Every line of the records below that holds the word "Hhist" should be copied out.

------

(** A reading fed to the sensor of one entry of a well-formed registry. *)
Lemma registrar_en_registro (txt : option (list ascii))
    (this : ListaGeneral) (w : Mundo) (es1 : list Entrada) (e : Entrada)
    (es2 : list Entrada) :
  registro_ok this w (es1 ++ e :: es2) →
  ∃ ok s' w1,
    registrarDesdeTexto txt (e_sensor e) w = Some (ok, s', w1) ∧
    (ok = true ↔
       match e_sensor e with
       | EsTemperatura _ => is_Some (txt ≫= sscanf_f)
       | EsPresion _ => is_Some (txt ≫= sscanf_d)
       end) ∧
    (ok = false → con_sensores (<[e_dir e := s']> (sensores w1)) w1 = w) ∧
    (ok = true →
       ∃ a,
         getNombre s' = getNombre (e_sensor e) ∧
         tipo_de s' = tipo_de (e_sensor e) ∧
         registro_ok this (con_sensores (<[e_dir e := s']> (sensores w1)) w1)
           (es1 ++ mkEntrada (e_nodo e) (e_dir e) s' (e_celdas e ++ [a]) :: es2) ∧
         (sin_fugas w (es1 ++ e :: es2) →
          sin_fugas (con_sensores (<[e_dir e := s']> (sensores w1)) w1)
            (es1 ++ mkEntrada (e_nodo e) (e_dir e) s' (e_celdas e ++ [a]) :: es2))).
Proof.
  intros [Hlista Hs Hnd Hnf Hni].
  pose proof Hs as Hs0. apply Forall_app in Hs0 as [_ Hs0].
  apply Forall_cons in Hs0 as [[He Hh] _].
  destruct (registrarDesdeTexto_spec txt e w Hh)
    as (ok & s' & w1 & Hrun & Hiff & Hno & Hsi).
  exists ok, s', w1. split; [done|]. split; [done|]. split.
  - intros Hf. destruct (Hno Hf) as [-> ->].
    rewrite insert_id by done. unfold con_sensores. apply mundo_eta.
  - intros Ht. destruct (Hsi Ht) as (a & Hh' & Hnom & Htipo & Hsen1 & Hg1 & Hmf & Hmi & Ha).
    exists a. split; [done|]. split; [done|].
    set (e' := mkEntrada (e_nodo e) (e_dir e) s' (e_celdas e ++ [a])).
    set (w2 := con_sensores (<[e_dir e := s']> (sensores w1)) w1).
    pose proof Hnd as Hnd0. rewrite fmap_app, fmap_cons in Hnd0.
    apply NoDup_app in Hnd0 as (_ & Hdd1 & Hnd2).
    apply NoDup_cons in Hnd2 as (Hdd2 & _).
    pose proof Hnf as Hnf0. pose proof Hni as Hni0.
    rewrite celdas_de_medio in Hnf0, Hni0.
    apply NoDup_app in Hnf0 as (_ & Hdf1 & Hnf2).
    apply NoDup_app in Hnf2 as (_ & Hdf2 & _).
    apply NoDup_app in Hni0 as (_ & Hdi1 & Hni2).
    apply NoDup_app in Hni2 as (_ & Hdi2 & _).
    assert (Hotros : ∀ e'', e'' ∈ es1 ++ es2 → sensor_en w e'' → sensor_en w2 e'').
    { intros e'' Hin [Hlook Hhist]. split.
      - subst w2. simpl. rewrite Hsen1. rewrite lookup_insert_ne; [done|].
        intros Heq. apply elem_of_app in Hin as [Hin|Hin].
        + eapply Hdd1; [by apply list_elem_of_fmap_2|]. rewrite <- Heq.
          apply list_elem_of_here.
        + apply Hdd2. rewrite Heq. by apply list_elem_of_fmap_2.
      - apply (historial_ok_marco _ w w2 _ (celdas_propias Temperatura e)
                 (celdas_propias Presion e)); [exact Hmf|exact Hmi| |exact Hhist].
        intros b Hb.
        assert (Hprop : ∀ t, tipo_de (e_sensor e'') = t → b ∉ celdas_propias t e).
        { intros t Ht' Hbe.
          assert (Hbp : b ∈ celdas_propias t e'') by (by apply celdas_propias_elem).
          apply elem_of_app in Hin as [Hin|Hin].
          - pose proof (celdas_de_elem t e'' es1 b Hin Hbp) as Hbh.
            destruct t.
            + eapply Hdf1; [exact Hbh|]. apply elem_of_app. by left.
            + eapply Hdi1; [exact Hbh|]. apply elem_of_app. by left.
          - pose proof (celdas_de_elem t e'' es2 b Hin Hbp) as Hbr.
            destruct t; [by eapply Hdf2|by eapply Hdi2]. }
        destruct (e_sensor e''); by apply Hprop. }
    assert (Hceldas : ∀ t, NoDup (celdas_de t (es1 ++ e :: es2)) →
              (tipo_de (e_sensor e) = t → a ∉ celdas_de t (es1 ++ e :: es2)) →
              NoDup (celdas_de t (es1 ++ e' :: es2))).
    { intros t Hn Hfresh. rewrite celdas_de_medio in Hn, Hfresh |- *.
      unfold celdas_propias in *. simpl. rewrite Htipo.
      destruct (decide (tipo_de (e_sensor e) = t)) as [Ht'|Ht']; [|done].
      rewrite <- (app_assoc (e_celdas e)). simpl.
      rewrite (app_assoc (celdas_de t es1)).
      rewrite <- Permutation_middle. apply NoDup_cons.
      rewrite <- app_assoc. split; [by apply Hfresh|done]. }
    split; [split|].
    + unfold celdas_registro in *. rewrite fmap_app, fmap_cons in *. simpl.
      apply (lista_ok_nodos _ (mem_g w)); [|done]. subst w2. simpl. by rewrite Hg1.
    + apply Forall_app. split; [|constructor].
      * apply Forall_forall. intros e'' Hin. apply Hotros.
        -- apply elem_of_app. by left.
        -- rewrite Forall_forall in Hs. apply Hs, elem_of_app. by left.
      * split; simpl.
        -- apply lookup_insert_eq.
        -- eapply historial_ok_ext; [|exact Hh']. by destruct s'.
      * apply Forall_forall. intros e'' Hin. apply Hotros.
        -- apply elem_of_app. by right.
        -- rewrite Forall_forall in Hs. apply Hs, elem_of_app. right.
           by apply list_elem_of_further.
    + by rewrite fmap_app, fmap_cons in *.
    + apply Hceldas; [done|]. intros Ht' Hin.
      destruct (celdas_de_asignadas w _ a Hs) as [Hal _].
      destruct (Hal Hin) as [x Hx]. destruct (e_sensor e); [|done].
      destruct Ha as [Ha _]. congruence.
    + apply Hceldas; [done|]. intros Ht' Hin.
      destruct (celdas_de_asignadas w _ a Hs) as [_ Hal].
      destruct (Hal Hin) as [x Hx]. destruct (e_sensor e); [done|].
      destruct Ha as [Ha _]. congruence.
    + intros (Hff & Hfi & Hfs & Hfg). unfold sin_fugas. subst w2. simpl.
      rewrite !celdas_de_medio in *. rewrite !length_app in *.
      unfold celdas_propias in *. simpl. rewrite Htipo.
      rewrite Hsen1, Hg1, map_size_insert_Some by (by rewrite He).
      destruct (e_sensor e); simpl in *; destruct Ha as (_ & Heq & Htam);
        rewrite ?Heq, ?Htam, ?length_app; simpl; repeat split; lia.
Qed.

(** A line whose identifier is that of [e] and of no entry before it. *)
Lemma procesarLineaSerial_en_entrada (l : list ascii) (coma : nat)
    (this : ListaGeneral) (w : Mundo) (es1 : list Entrada) (e : Entrada)
    (es2 : list Entrada) :
  registro_ok this w (es1 ++ e :: es2) →
  strchr l ","%char = Some coma →
  Forall (λ e', nombre_de e' ≠ texto_id l coma) es1 →
  nombre_de e = texto_id l coma →
  if valor_aceptado (e_sensor e) (serial_valor l coma) then
    ∃ w' s' a,
      procesarLineaSerial (Some l) this w = Some (true, w', []) ∧
      getNombre s' = getNombre (e_sensor e) ∧
      tipo_de s' = tipo_de (e_sensor e) ∧
      registro_ok this w'
        (es1 ++ mkEntrada (e_nodo e) (e_dir e) s' (e_celdas e ++ [a]) :: es2) ∧
      (sin_fugas w (es1 ++ e :: es2) →
       sin_fugas w'
         (es1 ++ mkEntrada (e_nodo e) (e_dir e) s' (e_celdas e ++ [a]) :: es2))
  else
    procesarLineaSerial (Some l) this w =
      Some (false, w,
            [SerialValorInvalido
               (string_of_list_ascii (texto_id l coma))
               (string_of_list_ascii (texto_valor l coma))]).
Proof.
  intros Hok Hs Hall He. unfold procesarLineaSerial. rewrite Hs.
  pose proof (serial_id_texto l coma Hs) as Hid.
  pose proof (serial_valor_texto l coma) as Hval.
  set (id := serial_id l coma) in *. set (valor := serial_valor l coma) in *.
  clearbody id valor.
  rewrite (buscarPorNombre_spec id this w _ Hok).
  rewrite find_primera; cycle 1.
  { eapply Forall_impl; [exact Hall|]. intros e' He'. simpl in He'.
    apply no_coincide. by rewrite Hid. }
  { unfold coincide. apply bool_decide_eq_true. by rewrite Hid. }
  simpl.
  destruct (registrar_en_registro (Some valor) this w es1 e es2 Hok)
    as (ok & s' & w1 & Hrun & Hiff & Hno & Hsi).
  destruct Hok as [_ Hsen _ _ _]. apply Forall_app in Hsen as [_ Hsen].
  apply Forall_cons in Hsen as [[Hlook _] _].
  rewrite Hlook. simpl. rewrite Hrun. simpl.
  assert (Hacc : valor_aceptado (e_sensor e) valor = ok).
  { unfold valor_aceptado. destruct (e_sensor e); simpl in Hiff;
      destruct ok; try (apply bool_decide_eq_true; by apply Hiff);
      apply bool_decide_eq_false; intros Hx; by apply Hiff in Hx. }
  rewrite Hacc. destruct ok.
  - destruct (Hsi eq_refl) as (a & Hnom & Htipo & Hreg & Hfug).
    by eexists _, s', a.
  - rewrite (Hno eq_refl). unfold impreso. by rewrite Hid, Hval.
Qed.

(** A line whose identifier is that of no entry. *)
Lemma procesarLineaSerial_sin_entrada (l : list ascii) (coma : nat)
    (this : ListaGeneral) (w : Mundo) (es : list Entrada) :
  registro_ok this w es →
  strchr l ","%char = Some coma →
  entrada_de_linea l coma es = None →
  procesarLineaSerial (Some l) this w =
    Some (false, w,
          [SerialIdNoEncontrado (string_of_list_ascii (texto_id l coma))]).
Proof.
  intros Hok Hs Hfind. unfold procesarLineaSerial, entrada_de_linea in *.
  rewrite Hs. pose proof (serial_id_texto l coma Hs) as Hid.
  set (id := serial_id l coma) in *. clearbody id.
  rewrite (buscarPorNombre_spec id this w es Hok). unfold coincide.
  rewrite Hid, Hfind. simpl. unfold impreso. by rewrite Hid.
Qed.

(** The entry that a line addresses, and the entries before it. *)
Lemma entrada_de_linea_Some (l : list ascii) (coma : nat) (es : list Entrada)
    (e : Entrada) :
  entrada_de_linea l coma es = Some e →
  ∃ es1 es2,
    es = es1 ++ e :: es2 ∧
    Forall (λ e', nombre_de e' ≠ texto_id l coma) es1 ∧
    nombre_de e = texto_id l coma.
Proof.
  intros Hfind. destruct (find_Some_split _ _ _ Hfind) as (es1 & es2 & -> & Hall & He).
  exists es1, es2. split; [done|]. split.
  - eapply Forall_impl; [exact Hall|]. intros e' He'. simpl in He'.
    by apply bool_decide_eq_false in He'.
  - by apply bool_decide_eq_true in He.
Qed.

End SerialRegistro.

------

### Written response:
    { intros e'' Hin [Hlook Hhist]. split.
                 (celdas_propias Presion e)); [exact Hmf|exact Hmi| |exact Hhist].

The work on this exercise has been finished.